• _WORK TO BE COMPLETED_:
Across the data below, how many lines have the word "apply" in them? Give the number and nothing else.

** Opening EXCERPTED DATA block **

Fixpoint separated (l : list Route) : bool :=
  match l with
  | [] => true
  | r :: rest =>
      forallb (fun r' => negb (overlap (pattern r) (pattern r'))) rest
      && separated rest
  end.

(** The prefixes the route groups are registered under. *)
Definition router_prefixes (a : FastAPI) : list string :=
  flat_map (fun r => match r with
                     | IncludeRouter _ prefix _ => [prefix]
                     | _ => []
                     end) (routes a).

(** The same state with [app.state.gemini_available] holding [b]. *)
Definition with_flag (b : bool) (s : St) : St :=
  mkSt (mkGlobals (config (glob s))
                  (set_state (app (glob s)) "gemini_available" b)
                  (static_dir (glob s)))
       (world s) (trace s).

(** A file name: no separator in it. *)
Fixpoint no_sep (s : string) : bool :=
  match s with
  | EmptyString => true
  | String c rest => negb (bool_decide (c = Os.sep)) && no_sep rest
  end.


(** * Properties *)

(** ** The Python runtime on sample inputs *)

Example dirname_main : Os.dirname "/srv/scm/app/main.py" = "/srv/scm/app".
Proof. reflexivity. Qed.

Example dirname_root : Os.dirname "/main.py" = "/".
Proof. reflexivity. Qed.

Example dirname_rel : Os.dirname "main.py" = EmptyString.
Proof. reflexivity. Qed.

Example join_static : Os.join "/srv/scm/app" "static" = "/srv/scm/app/static".
Proof. reflexivity. Qed.

Example iso_example :
  Datetime.isoformat (Datetime.mkDatetime 2025 3 9 7 5 0 1234)
  = "2025-03-09T07:05:00.001234".
Proof. reflexivity. Qed.

(** ** Frame lemmas: what each piece of the module leaves alone *)

Ltac run_M :=
  unfold mbind, M_bind, mret, M_ret, get_state, call, print, outside, attempt,
    try_except_Exception, set_gemini_available, get_gemini_available; simpl.

Lemma writes_app (t u : list Event) : writes (t ++ u) = (writes t + writes u)%nat.
Proof.
  induction t as [|ev t IH]; simpl; [done|].
  destruct ev; simpl; rewrite IH; done.
Qed.

Lemma bool_nonempty (v : option string) :
  Py.bool_ v = true <-> exists k, v = Some k /\ k <> EmptyString.
Proof.
  split.
  - destruct v as [[|c k]|]; simpl; try discriminate.
    intros _. exists (String c k). split; [done | discriminate].
  - intros (k & -> & Hk). destruct k; [congruence | done].
Qed.

(** A request handler of this layer leaves the state as it found it: no
    global, no file, no trace entry is touched. *)
Lemma perform_pure (op : Operation) (s : St) :
  exists r, perform op s = (r, s).
Proof.
  destruct op; simpl; unfold root, health_check, favicon, global_exception_handler;
    run_M; try (eexists; reflexivity).
  - destruct (state (app (glob s)) !! "gemini_available"); eexists; reflexivity.
  - destruct (Os.exists_ _ _); eexists; reflexivity.
Qed.

(** With the flag assigned, [/health] reports it. *)
Lemma health_check_run (s : St) (b : bool) :
  flag s = Some b ->
  health_check s =
    (Ok (Dict (JObj [
       ("status", JStr "healthy");
       ("timestamp", JStr (Datetime.isoformat (now (world s))));
       ("version", JStr "1.0.0");
       ("ai_status", JStr (ai_status_of b));
       ("database", JStr "connected")])), s).
Proof.
  unfold flag, health_check. run_M. intros ->. by destruct b.
Qed.

Lemma serve_frame (steps : list Step) (s : St) :
  exists log s', serve steps s = (Ok log, s')
    /\ glob s' = glob s /\ trace s' = trace s.
Proof.
  revert s. induction steps as [|[op|change] rest IH]; intros s; simpl.
  - by exists [], s.
  - destruct (perform_pure op s) as [r Hr].
    destruct (IH s) as (log & s' & Hrun & Hg & Ht).
    exists ((op, r) :: log), s'. run_M. rewrite Hr. simpl. rewrite Hrun. done.
  - destruct (IH (mkSt (glob s) (change (world s)) (trace s)))
      as (log & s' & Hrun & Hg & Ht).
    exists log, s'. run_M. rewrite Hrun. done.
Qed.

(** Serving assigns nothing, and each [/health] call along the way
    reports the flag as serving found it. *)
Lemma serve_health (steps : list Step) (s : St) (b : bool) :
  flag s = Some b ->
  exists log s', serve steps s = (Ok log, s')
    /\ glob s' = glob s /\ trace s' = trace s
    /\ Forall (fun entry : Operation * Outcome Returned =>
                 entry.1 = GetHealth ->
                 exists d, entry.2 = Ok (Dict d)
                           /\ item "ai_status" d = Some (JStr (ai_status_of b)))
              log.
Proof.
  revert s. induction steps as [|[op|change] rest IH]; intros s Hflag; simpl.
  - exists [], s. by repeat split.
  - destruct (perform_pure op s) as [r Hr].
    destruct (IH s Hflag) as (log & s' & Hrun & Hg & Ht & Hlog).
    exists ((op, r) :: log), s'.
    split; [run_M; rewrite Hr; simpl; by rewrite Hrun|].
    split; [done|]. split; [done|].
    constructor; [|done]. simpl. intros ->.
    simpl in Hr. rewrite (health_check_run s b Hflag) in Hr.
    injection Hr as <-. eexists. split; reflexivity.
  - destruct (IH (mkSt (glob s) (change (world s)) (trace s)) Hflag)
      as (log & s' & Hrun & Hg & Ht & Hlog).
    exists log, s'. split; [run_M; by rewrite Hrun|]. by repeat split.
Qed.

Section Startup.

Variable get_config : World -> Outcome Config * World.
Variable init_database : World -> Outcome unit * World.

(** Every path through [lifespan], up to its [yield]. *)
Lemma lifespan_run (s : St) :
  lifespan get_config init_database s =
    match init_database (world s) with
    | (Raise e, w1) =>
        (Raise e, mkSt (glob s) w1 (trace s ++ [CallInitDatabase]))
    | (Ok _, w1) =>
        match get_config w1 with
        | (Ok cfg, w2) =>
            (Ok (print "🛑 Shutting down gracefully"),
             started s w2 (Py.bool_ (gemini_api_key cfg)))
        | (Raise e, w2) =>
            if Py.isinstance_Exception e
            then (Ok (print "🛑 Shutting down gracefully"), started s w2 false)
            else (Raise e,
                  mkSt (glob s) w2
                       (trace s ++ [CallInitDatabase;
                                    Print "✅ Database initialized";
                                    CallGetConfig]))
        end
    end.
Proof.
  unfold lifespan, started. run_M.
  destruct (init_database (world s)) as [[[]|e] w1]; simpl; [|done].
  destruct (get_config w1) as [[cfg|e] w2]; simpl.
  - by rewrite <- !app_assoc.
  - destruct (Py.isinstance_Exception e); simpl; by rewrite <- !app_assoc.
Qed.

End Startup.

Section Claims.

Variable get_config : World -> Outcome Config * World.
Variable init_database : World -> Outcome unit * World.
Variable __file__ : string.

Lemma main_run (w : World) :
  main get_config __file__ w =
    match get_config (loaded w) with
    | (Ok cfg, w') =>
        (Ok (mkGlobals cfg (create_app __file__ w').1 (create_app __file__ w').2), w')
    | (Raise e, w') => (Raise e, w')
    end.
Proof.
  unfold main, load_dotenv, loaded. run_M.
  destruct (get_config _) as [[cfg|e] w']; simpl; [|done].
  by destruct (create_app __file__ w').
Qed.

Lemma run_server_run (steps : list Step) (s : St) :
  run_server get_config init_database steps s =
    match lifespan get_config init_database s with
    | (Ok shutdown, s1) =>
        match serve steps s1 with
        | (Ok log, s2) =>
            match shutdown s2 with
            | (Ok _, s3) => (Ok log, s3)
            | (Raise e, s3) => (Raise e, s3)
            end
        | (Raise e, s2) => (Raise e, s2)
        end
    | (Raise e, s1) => (Raise e, s1)
    end.
Proof.
  unfold run_server. run_M.
  destruct (lifespan _ _ s) as [[k|e] s1]; [|done].
  destruct (serve steps s1) as [[log|e] s2]; [|done].
  by destruct (k s2) as [[[]|e] s3].
Qed.

(** Whatever the startup half does, it leaves the wiring of the module
    as it found it; so does a whole server run. *)
Lemma lifespan_frame (s : St) :
  wiring (lifespan get_config init_database s).2 = wiring s.
Proof.
  rewrite lifespan_run.
  destruct (init_database (world s)) as [[[]|e] w1]; simpl; [|done].
  destruct (get_config w1) as [[cfg|e] w2]; simpl; [done|].
  by destruct (Py.isinstance_Exception e).
Qed.

(** What a completed startup hands back is the shutdown message. *)
Lemma lifespan_shutdown (s s1 : St) (shutdown : M St unit) :
  lifespan get_config init_database s = (Ok shutdown, s1) ->
  shutdown = print "🛑 Shutting down gracefully"
  /\ exists b, flag s1 = Some b.
Proof.
  rewrite lifespan_run.
  destruct (init_database (world s)) as [[[]|e] w1]; [|done].
  destruct (get_config w1) as [[cfg|e] w2].
  - intros [= <- <-]. split; [done|]. eexists.
    unfold flag, started. simpl. apply lookup_insert_eq.
  - destruct (Py.isinstance_Exception e); [|done].
    intros [= <- <-]. split; [done|]. eexists.
    unfold flag, started. simpl. apply lookup_insert_eq.
Qed.

Lemma run_server_frame (steps : list Step) (s : St) :
  wiring (run_server get_config init_database steps s).2 = wiring s.
Proof.
  rewrite <- (lifespan_frame s), run_server_run.
  destruct (lifespan _ _ s) as [[k|e] s1] eqn:Hup; [|done].
  destruct (lifespan_shutdown _ _ _ Hup) as [-> _].
  destruct (serve_frame steps s1) as (log & s2 & -> & Hg & _).
  simpl. unfold wiring. simpl. by rewrite Hg.
Qed.
Lemma code_bright (i : Z) :
  0 <= i -> bright (Colorizer.code i) = (i mod 14 <? 7).
Proof.
  intros Hi. unfold Colorizer.code. rewrite !Z.rem_mod_nonneg by lia.
  destruct (6 <? i mod 14) eqn:E.
  - apply Z.ltb_lt in E. symmetry. rewrite Z.ltb_ge. lia.
  - apply Z.ltb_ge in E. symmetry. rewrite Z.ltb_lt. lia.
Qed.

Lemma Get_new (c : gmap string Z) (key : string) :
  c !! key = None ->
  Colorizer.Get c key =
  (Colorizer.code (Z.of_nat (size c)), <[key := Z.of_nat (size c)]> c).
Proof. intros H. unfold Colorizer.Get. rewrite H. reflexivity. Qed.

Lemma Get_known (c : gmap string Z) (key : string) (i : Z) :
  c !! key = Some i -> Colorizer.Get c key = (Colorizer.code i, c).
Proof. intros H. unfold Colorizer.Get. rewrite H. reflexivity. Qed.

(** No [Get] changes the index of a key that has one. *)
Lemma Get_keeps (c : gmap string Z) (key other : string) (i : Z) :
  c !! key = Some i -> (Colorizer.Get c other).2 !! key = Some i.
Proof.
  intros H. unfold Colorizer.Get.
  destruct (c !! other) eqn:E; cbn [snd]; [exact H |].
  rewrite lookup_insert_ne by congruence. exact H.
Qed.

Lemma Gets_keep (others : list string) (c : gmap string Z) (key : string)
    (i : Z) :
  c !! key = Some i ->
  fold_left (fun m k => (Colorizer.Get m k).2) others c !! key = Some i.
Proof.
  revert c; induction others as [|k others IH]; intros c H; [exact H |].
  cbn [fold_left]. apply IH, Get_keeps, H.
Qed.

Lemma Get_assigned (c : gmap string Z) (key : string) :
  exists i, (Colorizer.Get c key).1 = Colorizer.code i /\
            (Colorizer.Get c key).2 !! key = Some i.
Proof.
  destruct (c !! key) as [i|] eqn:E.
  - exists i. rewrite (Get_known _ _ _ E). split; [reflexivity | exact E].
  - exists (Z.of_nat (size c)). rewrite (Get_new _ _ E).
    split; [reflexivity | apply lookup_insert_eq].
Qed.
(* ===== verification/Kv.v ===== *)
(** * Records, wire messages and hashing

    The data that every other component passes around: the record of
    src/kv/types.go, the messages of src/api/oryx.proto as the Go code uses them,
    and src/security/utils.go.

    [xxhash] and the protobuf runtime are not part of the repository: they are the
    classes [XXHash] and [Proto], with the documented behaviour the code relies on
    as their laws ([XXHashLaws], [ProtoLaws]).  SHA-256 belongs to the Go standard
    library and is written out, so [HashFuncSecure] computes. *)

From S2P Require Import Prelude.

(** ** kv/types.go *)

Abbreviation Key := string (only parsing).
Abbreviation HashKey := Z (only parsing).

(** [kv.Value]: a record with the metadata last-write-wins needs. *)
Record Value := mkValue {
  NodeID : string;
  Data : slice;
  Timestamp : Z;
  Tombstone : bool;
  ItemHash : Z
}.

(** The zero value [kv.Value{}]. *)
Definition zeroValue : Value := mkValue EmptyString None 0 false 0.

(** The field update [v.ItemHash = h]. *)
Definition with_ItemHash (v : Value) (h : Z) : Value :=
  mkValue (NodeID v) (Data v) (Timestamp v) (Tombstone v) h.

#[export] Instance Value_eq_dec : EqDecision Value.
Proof. solve_decision. Defined.

#[export] Instance Value_inhabited : Inhabited Value := populate zeroValue.

(** ** api/oryx.proto: the messages that cross component boundaries *)

Record SetRequest := mkSet {
  set_Key : string;
  set_Value : slice;
  set_Timestamp : Z;
  set_NodeId : string
}.

Record DeleteRequest := mkDelete {
  del_Key : string;
  del_Timestamp : Z;
  del_NodeId : string
}.

(** The [oneof entry] of [WalEntry]; an unset [oneof] is [None]. *)
Inductive walOp :=
| WalEntry_Set (r : SetRequest)
| WalEntry_Delete (r : DeleteRequest).

Record WalEntry := mkWalEntry { Entry : option walOp }.

#[export] Instance SetRequest_eq_dec : EqDecision SetRequest.
Proof. solve_decision. Defined.
#[export] Instance DeleteRequest_eq_dec : EqDecision DeleteRequest.
Proof. solve_decision. Defined.
#[export] Instance walOp_eq_dec : EqDecision walOp.
Proof. solve_decision. Defined.

(** ** security/utils.go *)

(** The third-party [xxhash] package. *)
Class XXHash := {
  Sum64String : string -> Z;
  Sum64 : bytes -> Z
}.

(** Documented behaviour: both functions return a [uint64], and a string hashes as
    its bytes do. *)
Class XXHashLaws `{XXHash} : Prop := {
  Sum64_range : forall b, 0 <= Sum64 b < 2 ^ 64;
  Sum64String_bytes : forall s, Sum64String s = Sum64 (string_bytes s)
}.

Definition HashFunc `{XXHash} (key : string) : HashKey := Sum64String key.

Definition HashBytes `{XXHash} (data : bytes) : Z := Sum64 data.

Lemma HashFunc_range `{XXHashLaws} k : 0 <= HashFunc k < 2 ^ 64.
Proof. unfold HashFunc. rewrite Sum64String_bytes. apply Sum64_range. Qed.

Lemma HashBytes_range `{XXHashLaws} b : 0 <= HashBytes b < 2 ^ 64.
Proof. apply Sum64_range. Qed.

#[export] Hint Resolve HashFunc_range HashBytes_range : go.

(** FNV-1a, a concrete 64-bit hash with which the laws hold. *)
Module Fnv.
Definition fnv1a (b : bytes) : Z :=
  foldl (fun h a => u64 (Z.lxor h (byte_val a) * 1099511628211)) 14695981039346656037 b.

#[export] Instance fnv_xxhash : XXHash :=
  {| Sum64String s := fnv1a (string_bytes s); Sum64 := fnv1a |}.

#[export] Instance fnv_laws : XXHashLaws.
Proof.
  split; [|done]. intros b. simpl. unfold fnv1a.
  assert (forall h, 0 <= h < 2 ^ 64 -> 0 <= foldl (fun h a =>
    u64 (Z.lxor h (byte_val a) * 1099511628211)) h b < 2 ^ 64) as Hgen; [|apply Hgen; lia].
  induction b as [|a b IH]; simpl; [done|]. intros h Hh. apply IH. apply u64_range.
Qed.
End Fnv.

(** ** crypto/sha256 *)

Module Sha256.

Definition K : list Z := [
  1116352408; 1899447441; 3049323471; 3921009573; 961987163; 1508970993; 2453635748; 2870763221;
  3624381080; 310598401; 607225278; 1426881987; 1925078388; 2162078206; 2614888103; 3248222580;
  3835390401; 4022224774; 264347078; 604807628; 770255983; 1249150122; 1555081692; 1996064986;
  2554220882; 2821834349; 2952996808; 3210313671; 3336571891; 3584528711; 113926993; 338241895;
  666307205; 773529912; 1294757372; 1396182291; 1695183700; 1986661051; 2177026350; 2456956037;
  2730485921; 2820302411; 3259730800; 3345764771; 3516065817; 3600352804; 4094571909; 275423344;
  430227734; 506948616; 659060556; 883997877; 958139571; 1322822218; 1537002063; 1747873779;
  1955562222; 2024104815; 2227730452; 2361852424; 2428436474; 2756734187; 3204031479; 3329325298 ].

Definition H0 : list Z := [ 1779033703; 3144134277; 1013904242; 2773480762;
  1359893119; 2600822924; 528734635; 1541459225 ].

Definition rotr (x n : Z) : Z := Z.lor (Z.shiftr x n) (u32 (Z.shiftl x (32 - n))).
Definition bsig0 x := Z.lxor (Z.lxor (rotr x 2) (rotr x 13)) (rotr x 22).
Definition bsig1 x := Z.lxor (Z.lxor (rotr x 6) (rotr x 11)) (rotr x 25).
Definition ssig0 x := Z.lxor (Z.lxor (rotr x 7) (rotr x 18)) (Z.shiftr x 3).
Definition ssig1 x := Z.lxor (Z.lxor (rotr x 17) (rotr x 19)) (Z.shiftr x 10).
Definition ch x y z := Z.lxor (Z.land x y) (Z.land (Z.lxor x (2 ^ 32 - 1)) z).
Definition maj x y z := Z.lxor (Z.lxor (Z.land x y) (Z.land x z)) (Z.land y z).

(** The message schedule, newest word first: [n] words are added in front. *)
Fixpoint schedule (n : nat) (w : list Z) : list Z :=
  match n with
  | O => w
  | S n' =>
      let g i := nth i w 0 in
      schedule n' (u32 (ssig1 (g 1%nat) + g 6%nat + ssig0 (g 14%nat) + g 15%nat) :: w)
  end.

Definition round (st : list Z) (kw : Z * Z) : list Z :=
  match st with
  | [a; b; c; d; e; f; g; h] =>
      let t1 := h + bsig1 e + ch e f g + fst kw + snd kw in
      let t2 := bsig0 a + maj a b c in
      [u32 (t1 + t2); a; b; c; u32 (d + t1); e; f; g]
  | _ => st
  end.

Definition compress (st : list Z) (block : list Z) : list Z :=
  let w := rev (schedule 48 (rev block)) in
  zip_with (fun x y => u32 (x + y)) st (foldl round st (combine K w)).

(** Big-endian reading of a list of byte values. *)
Definition be (l : list Z) : Z := foldl (fun acc b => acc * 256 + b) 0 l.

(** Splits a list in chunks of [n] elements; [fuel] bounds the number of chunks. *)
Fixpoint chunks {A} (fuel n : nat) (l : list A) : list (list A) :=
  match fuel, l with
  | O, _ | _, [] => []
  | S f, _ => take n l :: chunks f n (drop n l)
  end.

Definition be64 (z : Z) : list Z :=
  map (fun i => (z / 256 ^ i) mod 256) [7; 6; 5; 4; 3; 2; 1; 0].

Definition pad (m : list Z) : list Z :=
  let n := Z.of_nat (length m) in
  m ++ 128 :: replicate (Z.to_nat ((55 - n) mod 64)) 0 ++ be64 (8 * n).

(** The digest as eight 32-bit words. *)
Definition sum (m : list Z) : list Z :=
  let p := pad m in
  let blocks := chunks (length p) 64 p in
  foldl (fun st b => compress st (map be (chunks 16 4 b))) H0 blocks.

Example sum_abc : sum (map byte_val (string_bytes "abc")) =
  [3128432319; 2399260650; 1094795486; 1571693091; 2953011619; 2518121116; 3021012833; 4060091821].
Proof. vm_compute. reflexivity. Qed.

End Sha256.

(** [binary.BigEndian.Uint64(h[:8])] of the SHA-256 sum of the key. *)
Definition HashFuncSecure (key : string) : Z :=
  match Sha256.sum (map byte_val (string_bytes key)) with
  | w0 :: w1 :: _ => u64 (w0 * 2 ^ 32 + w1)
  | _ => 0
  end.

Lemma HashFuncSecure_range k : 0 <= HashFuncSecure k < 2 ^ 64.
Proof.
  unfold HashFuncSecure. destruct (Sha256.sum _) as [|? [|? ?]]; [lia..|apply u64_range].
Qed.

(** ** The protobuf runtime *)

(** [proto.MarshalOptions{}.MarshalAppend] on a fresh buffer and [proto.Unmarshal],
    for the one message type the storage layer encodes. *)
Class Proto := {
  Marshal : WalEntry -> option bytes;
  Unmarshal : bytes -> option WalEntry;
  (** the encoding of an entry whose [oneof] wrapper ([true]: Set) holds a nil message *)
  MarshalNil : bool -> option bytes
}.

(** Encoding drops an empty [bytes] field, so an empty value is read back as nil. *)
Definition norm_slice (s : slice) : slice :=
  match s with Some [] => None | _ => s end.

Definition norm_op (o : walOp) : walOp :=
  match o with
  | WalEntry_Set r =>
      WalEntry_Set (mkSet (set_Key r) (norm_slice (set_Value r)) (set_Timestamp r) (set_NodeId r))
  | WalEntry_Delete r => WalEntry_Delete r
  end.

Definition norm_entry (e : WalEntry) : WalEntry := mkWalEntry (norm_op <$> Entry e).

(** Documented behaviour: what [Marshal] encodes, [Unmarshal] decodes to the same
    message (up to the nil/empty distinction). *)
Class ProtoLaws `{Proto} : Prop := {
  Unmarshal_Marshal : forall e b, Marshal e = Some b -> Unmarshal b = Some (norm_entry e)
}.

(** A concrete codec with which the laws hold: an entry is mapped to a positive
    number and its binary digits are written out, least significant first. *)
Module BitCodec.

Fixpoint digits (p : positive) : bytes :=
  match p with
  | xH => []
  | xO p' => "0"%char :: digits p'
  | xI p' => "1"%char :: digits p'
  end.

Fixpoint undigits (b : bytes) : positive :=
  match b with
  | [] => xH
  | a :: b' => if Ascii.eqb a "0" then xO (undigits b') else xI (undigits b')
  end.

Lemma undigits_digits p : undigits (digits p) = p.
Proof. induction p; simpl; congruence. Qed.

Definition tuple_of (e : WalEntry) : option ((string * slice * Z * string) + (string * Z * string)) :=
  match Entry e with
  | None => None
  | Some (WalEntry_Set r) => Some (inl (set_Key r, set_Value r, set_Timestamp r, set_NodeId r))
  | Some (WalEntry_Delete r) => Some (inr (del_Key r, del_Timestamp r, del_NodeId r))
  end.

Definition of_tuple (t : option ((string * slice * Z * string) + (string * Z * string))) : WalEntry :=
  mkWalEntry
    match t with
    | None => None
    | Some (inl (k, v, ts, n)) => Some (WalEntry_Set (mkSet k v ts n))
    | Some (inr (k, ts, n)) => Some (WalEntry_Delete (mkDelete k ts n))
    end.

Lemma of_tuple_of e : of_tuple (tuple_of e) = e.
Proof. by destruct e as [[[[]|[]]|]]. Qed.

#[export] Instance bit_proto : Proto := {|
  Marshal e := Some (digits (encode (tuple_of (norm_entry e))));
  Unmarshal b := of_tuple <$> decode (undigits b);
  MarshalNil _ := None
|}.

#[export] Instance bit_proto_laws : ProtoLaws.
Proof.
  split. intros e b [= <-]. simpl. rewrite undigits_digits, decode_encode.
  simpl. by rewrite of_tuple_of.
Qed.

End BitCodec.
Lemma update_iter_swap remote now old v :
  state_ok old -> 0 <= now <= maxPhysical -> 0 <= remote <= MaxInt64 ->
  update_iter remote now old = Swap v ->
  old < v /\ remote < v /\ state_ok v /\
  physical v = Z.max (physical old) (Z.max (physical remote) now).
Proof.
  intros Hold Hnow Hr. unfold update_iter.
  rewrite (u64_small remote) by (clock_unfold; lia).
  pose proof (split_ts old) as Ho. pose proof (split_ts remote) as Hrm.
  revert Ho Hrm. generalize (physical old) (logical old) (physical remote) (logical remote).
  intros p l rp rl Ho Hrm. clock_unfold. rewrite !u64_small by lia.
  go_case; try done; intros [= <-]; clock_pack.
Qed.

(** A pass never saturates below the ceiling. *)
Lemma iter_saturated o now old :
  iter_of o now old = Saturated -> maxPhysical <= physical old.
Proof.
  destruct (Z.leb_spec maxPhysical (physical old)); [done|].
  destruct o; unfold iter_of, now_iter, update_iter;
    rewrite (proj2 (Z.leb_gt _ _)) by lia; cbv zeta;
    repeat match goal with |- context [if ?b then _ else _] => destruct b end; discriminate.
Qed.

(** Once the wall clock has passed the physical part, [Now] does not sleep. *)
Lemma now_iter_awake now old :
  physical old < now -> now_iter now old <> Sleep.
Proof. unfold now_iter. go_case; try done; lia. Qed.

(** A remote timestamp that passes the tests of [Update] is a valid word, at most five
    seconds ahead of the wall clock. *)
Lemma update_accepts remote now :
  - 2 ^ 63 <= remote <= MaxInt64 -> 0 <= now <= maxPhysical ->
  update_ignores remote now = false ->
  0 <= remote <= MaxInt64 /\ physical remote <= now + 5000.
Proof.
  intros Hr Hnow H. unfold update_ignores in H. clock_unfold. go_simp.
  rewrite !u64_small in * by lia. lia.
Qed.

** Closing EXCERPTED DATA block **

• _REPLY_:
11